The following day, Noah took vacation and called every humane society, zoo, museum, and bird sanctuary he could find online. He spent money. He made plans.

He Googled and found a nutjob from Holland who had built a monstrous ark replica just to get on YouTube and paid the Dutchman a lot of Guilders to have it tugged via cruise ship to Seattle on the double.

And with what they estimated to be one day before the end of the world as they would know it, with the rain coming down in black sheets and thunder rampaging in the heavens enough for them to believe in God without hearing stories of teenage homoeroticism gone awry, Noah and Nami took Jasper, Shep and Hamish along to purchase the remainder of what they’d need at the only place they figured they’d need to visit before taking their new furry and feathered family with them onto their 2011 Ark.

Costco.

***

The lines outside for the hot dogs and pizza and brand-new Asada Bakes were short enough for Noah to think that it might be a good time to take advantage of the smokin’ deals on those tasty treats, but alas, he had a job to do.

They gathered their carts, Noah flashed his black executive membership card to Norm, the mustachioed greeter, and they were off, Nami cursing a bit to herself behind the traffic of older folks to the right of the flat screens while the boys ran to pluck their lunches, steaming microwaved morsel by morsel, from the frilly paper sample doilies in the back by the meat cases.

As they turned their wheeled containers up the main drag, with video cameras to their left and potted Japanese maples and a rack of oversized movie theater and restaurant gift certificates to their right, Noah and Nami saw it: a line of people snaking around three aisles and leading to a table where a man was busy signing copies of his book. Yes, this Sunday was a special one at the South Seattle branch. Today was the day for the signing of the latest memoir by Bear Grylls, celebrity super-survivor and star of TV’s “Man Vs. Wild.”

“I don’t give a shit,” Noah said. “Do you?”

“I don’t even know who he is,” Nami said. “And I just realized that we need just about everything in this damn store except for his stupid book.”

As the weight of that thought, the sheer, cataclysmic, all-encompassing, vertebrae-crushing weight of that thought toppled down upon Noah and barricaded him into a corner of Costco and his own mind that he couldn’t imagine escaping from, something even more incredible happened before him and his brood.

Screaming rang out in the warehouse, from the back room where they take busted up bins of basmati rice, through the walk-in fridge with the bell peppers and out to the aisle with the big, poofy brown sectional sofas.

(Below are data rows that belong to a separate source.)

(* ===== verification/World.v ===== *)
(** * World: the state every operation acts on, and the effect monad

    The world holds the database tables, the objects of the bucket, the cloud
    calls made so far, the scheduler's memory and a counter of interactions with
    the environment.  Everything the program does
    not decide itself (the clock, [uuid4], the order in which the database
    returns rows, a failing database) is an oracle of the class [Env], asked
    with the number of the interaction.  An operation is a function from a
    world to an outcome and a world; an exception keeps the effects that
    preceded it, as in Python. *)
From S2P Require Import Prelude Models.

(** ** Exceptions *)

(** [cloud/errors.py]. *)
Module Category.
Inductive CloudErrorCategory :=
| RETRYABLE | NOT_FOUND | AUTH | QUOTA | INVALID_ID | TERMINAL | UNKNOWN.
End Category.
Abbreviation CloudErrorCategory := Category.CloudErrorCategory.

#[export] Instance Category_eq_dec : EqDecision CloudErrorCategory.
Proof. solve_decision. Defined.

Definition category_value (c : CloudErrorCategory) : string :=
  match c with
  | Category.RETRYABLE => "retryable" | Category.NOT_FOUND => "not_found"
  | Category.AUTH => "auth" | Category.QUOTA => "quota"
  | Category.INVALID_ID => "invalid_id" | Category.TERMINAL => "terminal"
  | Category.UNKNOWN => "unknown"
  end.

(** The exception classes the code raises, catches or tests with [isinstance].
    [TimeoutException], [ConnectError], [RemoteProtocolError] and
    [HTTPStatusError] are httpx classes; [ClientError] is botocore's;
    [StatusCodeError] is any other exception that has a [status_code];
    [JSONDecodeError] is a subclass of [ValueError]. *)
Inductive exn :=
| KeyError (key : string)
| IntegrityError
| DatabaseError (msg : string)
| CloudError (category : CloudErrorCategory) (code message : string) (retryable : bool)
| ClientError (code message : string)
| HTTPStatusError (status : Z) (msg : string)
| TimeoutException (msg : string)
| ConnectError (msg : string)
| RemoteProtocolError (msg : string)
| OtherHTTPError (msg : string)
| OSError (msg : string)
| StatusCodeError (status : Z) (msg : string)
| ValueError (msg : string)
| JSONDecodeError (msg : string)
| BadZipFile (msg : string)
| AttributeError (msg : string)
| RuntimeError (msg : string)
| OtherException (msg : string).

(** [str(exc)]. *)
Definition exn_str (e : exn) : string :=
  match e with
  | KeyError k => "'" +:+ k +:+ "'"
  | IntegrityError => "integrity error"
  | CloudError c code m _ => category_value c +:+ ":" +:+ code +:+ ": " +:+ m
  | ClientError code m => code +:+ m
  | DatabaseError m | HTTPStatusError _ m | TimeoutException m | ConnectError m
  | RemoteProtocolError m | OtherHTTPError m | OSError m | StatusCodeError _ m
  | ValueError m | JSONDecodeError m | BadZipFile m | AttributeError m | RuntimeError m | OtherException m => m
  end.

(** [Diverged] is a loop that ran out of fuel; no handler catches it. *)
Inductive outcome (A : Type) :=
| Ok (a : A)
| Raise (e : exn)
| Diverged.
Arguments Ok {A} a.
Arguments Raise {A} e.
Arguments Diverged {A}.

Definition is_ok {A} (o : outcome A) : bool :=
  match o with Ok _ => true | _ => false end.

(** ** The world *)

(** Requests to the cloud that create, start, stop or destroy a VM, in the order
    they are made: the observable side of the scheduler. *)
Inductive CloudCall :=
| CallLaunch (worker_id : string)
| CallStart (instance_id : string)
| CallStop (instance_id : string)
| CallTerminate (instance_id : string).

(** The mutable attributes of the [Scheduler] object and of its lock; [lock] is
    [None] for a lock without [verify], else whether the connection is open and
    whether the lock is held. *)
Record Memory := mkMemory {
  last_scale_up : option Z;
  next_cleanup_at : option Z;
  next_cache_sweep_at : option Z;
  next_rotation_check_at : option Z;
  lock : option (bool * bool)
}.

(** The tables, the bucket, the calls made so far, the process's memory, and
    the number of interactions. *)
Record World := mkWorld {
  workers : gmap string Worker;
  tasks : gmap string Task;
  cache_entries : gmap string CacheEntry;
  scaling_events : list ScalingEvent;
  objects : gmap string (list Byte.byte);
  calls : list CloudCall;
  memory : Memory;
  step : nat
}.

Definition bump (w : World) : World :=
  mkWorld (workers w) (tasks w) (cache_entries w) (scaling_events w) (objects w) (calls w) (memory w) (S (step w)).
Definition with_workers (m : gmap string Worker) (w : World) : World :=
  mkWorld m (tasks w) (cache_entries w) (scaling_events w) (objects w) (calls w) (memory w) (step w).
Definition with_tasks (m : gmap string Task) (w : World) : World :=
  mkWorld (workers w) m (cache_entries w) (scaling_events w) (objects w) (calls w) (memory w) (step w).
Definition with_cache (m : gmap string CacheEntry) (w : World) : World :=
  mkWorld (workers w) (tasks w) m (scaling_events w) (objects w) (calls w) (memory w) (step w).
Definition with_events (l : list ScalingEvent) (w : World) : World :=
  mkWorld (workers w) (tasks w) (cache_entries w) l (objects w) (calls w) (memory w) (step w).
Definition with_objects (m : gmap string (list Byte.byte)) (w : World) : World :=
  mkWorld (workers w) (tasks w) (cache_entries w) (scaling_events w) m (calls w) (memory w) (step w).
Definition with_calls (l : list CloudCall) (w : World) : World :=
  mkWorld (workers w) (tasks w) (cache_entries w) (scaling_events w) (objects w) l (memory w) (step w).
Definition with_memory (m : Memory) (w : World) : World :=
  mkWorld (workers w) (tasks w) (cache_entries w) (scaling_events w) (objects w) (calls w) m (step w).

(** What the environment decides. *)
Class Env := {
  env_clock : nat -> Z;
  env_uuid : nat -> string;
  env_shuffle : forall {A : Type}, nat -> list A -> list A;
  env_shuffle_perm : forall {A : Type} n (l : list A), env_shuffle n l ≡ₚ l;
  env_db_fault : nat -> option exn
}.

(** ** The monad *)

Definition M (A : Type) : Type := World -> outcome A * World.

#[export] Instance M_ret : MRet M := fun A a w => (Ok a, w).
#[export] Instance M_bind : MBind M := fun A B f m w =>
  match m w with
  | (Ok a, w') => f a w'
  | (Raise e, w') => (Raise e, w')
  | (Diverged, w') => (Diverged, w')
  end.

Definition raise {A} (e : exn) : M A := fun w => (Raise e, w).
Definition diverge {A} : M A := fun w => (Diverged, w).
Definition gets {A} (f : World -> A) : M A := fun w => (Ok (f w), w).
Definition modify (f : World -> World) : M unit := fun w => (Ok tt, f w).

(** [try: m except Exception as e: h e]; a handler that re-raises the classes
    it does not name gives [except Cls]. *)
Definition try_ {A} (m : M A) (h : exn -> M A) : M A := fun w =>
  match m w with
  | (Raise e, w') => h e w'
  | r => r
  end.

(** [try: m finally: c]; [c] is not run when [m] has not ended. *)
Definition finally_ {A} (m : M A) (c : M unit) : M A :=
  a ← try_ m (fun e => c ;; raise e) ; c ;; mret a.

(** [for x in l: body x]. *)
Fixpoint for_each {A} (l : list A) (body : A -> M unit) : M unit :=
  match l with
  | [] => mret tt
  | x :: l => body x ;; for_each l body
  end.

(** A loop that threads an accumulator, [for x in l: acc = body(acc, x)]. *)
Fixpoint fold_m {A B} (l : list A) (acc : B) (body : B -> A -> M B) : M B :=
  match l with
  | [] => mret acc
  | x :: l => acc ← body acc x ; fold_m l acc body
  end.

(** A loop that appends one value per element, [[body(x) for x in l]]. *)
Fixpoint map_m {A B} (l : list A) (body : A -> M B) : M (list B) :=
  match l with
  | [] => mret []
  | x :: l => y ← body x ; ys ← map_m l body ; mret (y :: ys)
  end.

Section effects.
Context `{Env}.

(** The number of this interaction. *)
Definition tick : M nat := fun w => (Ok (step w), bump w).

(** [util/datetime.py now_utc]. *)
Definition now_utc : M Z := n ← tick ; mret (env_clock n).

(** [uuid.uuid4().hex]. *)
Definition uuid4_hex : M string := n ← tick ; mret (env_uuid n).

(** [asyncio.gather] over [l]: every coroutine runs, in an order the event
    loop chooses; the results are in the order of [l], unless one raised: then
    the first exception is raised. *)
Definition gather {A B} (l : list A) (body : A -> M B) : M (list B) :=
  n ← tick ;
  '(results, exc) ← fold_m (env_shuffle n (zip (seq 0 (length l)) l)) ([], None)
    (fun '(results, exc) '(i, x) =>
       try_ (v ← body x ; mret (results ++ [(i, v)], exc))
            (fun e => mret (results, match exc with None => Some e | Some e0 => Some e0 end))) ;
  match exc with
  | None => mret (merge_sort (fun a b => Nat.leb a.1 b.1) results).*2
  | Some e => raise e
  end.
End effects.

Lemma bind_unfold {A B} (m : M A) (f : A -> M B) w :
  (m ≫= f) w = match m w with
               | (Ok a, w') => f a w'
               | (Raise e, w') => (Raise e, w')
               | (Diverged, w') => (Diverged, w')
               end.
Proof. reflexivity. Qed.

Jasper, Shep and Hamish ran to their parents in stunned silence, grabbing them, turning them around and pointing toward the open corrugated metal doors as mustachioed Norm scrambled to shut them. The horizon beyond them was moving with a familiar twisting, blue violence.

It was water. It was waves of water, bouncing up and down. It was the ocean, and the South Seattle Costco was floating away in it at the pleasure of one pissed-off Lord.

***

Noah crumpled into an uncomfortable Herman Miller-knockoff office chair and pondered the situation while patrons gathered in the middle of the store and managers moved with frantic purpose to push the clothing bins out of the way, availing some sort of simple, decent human gathering place.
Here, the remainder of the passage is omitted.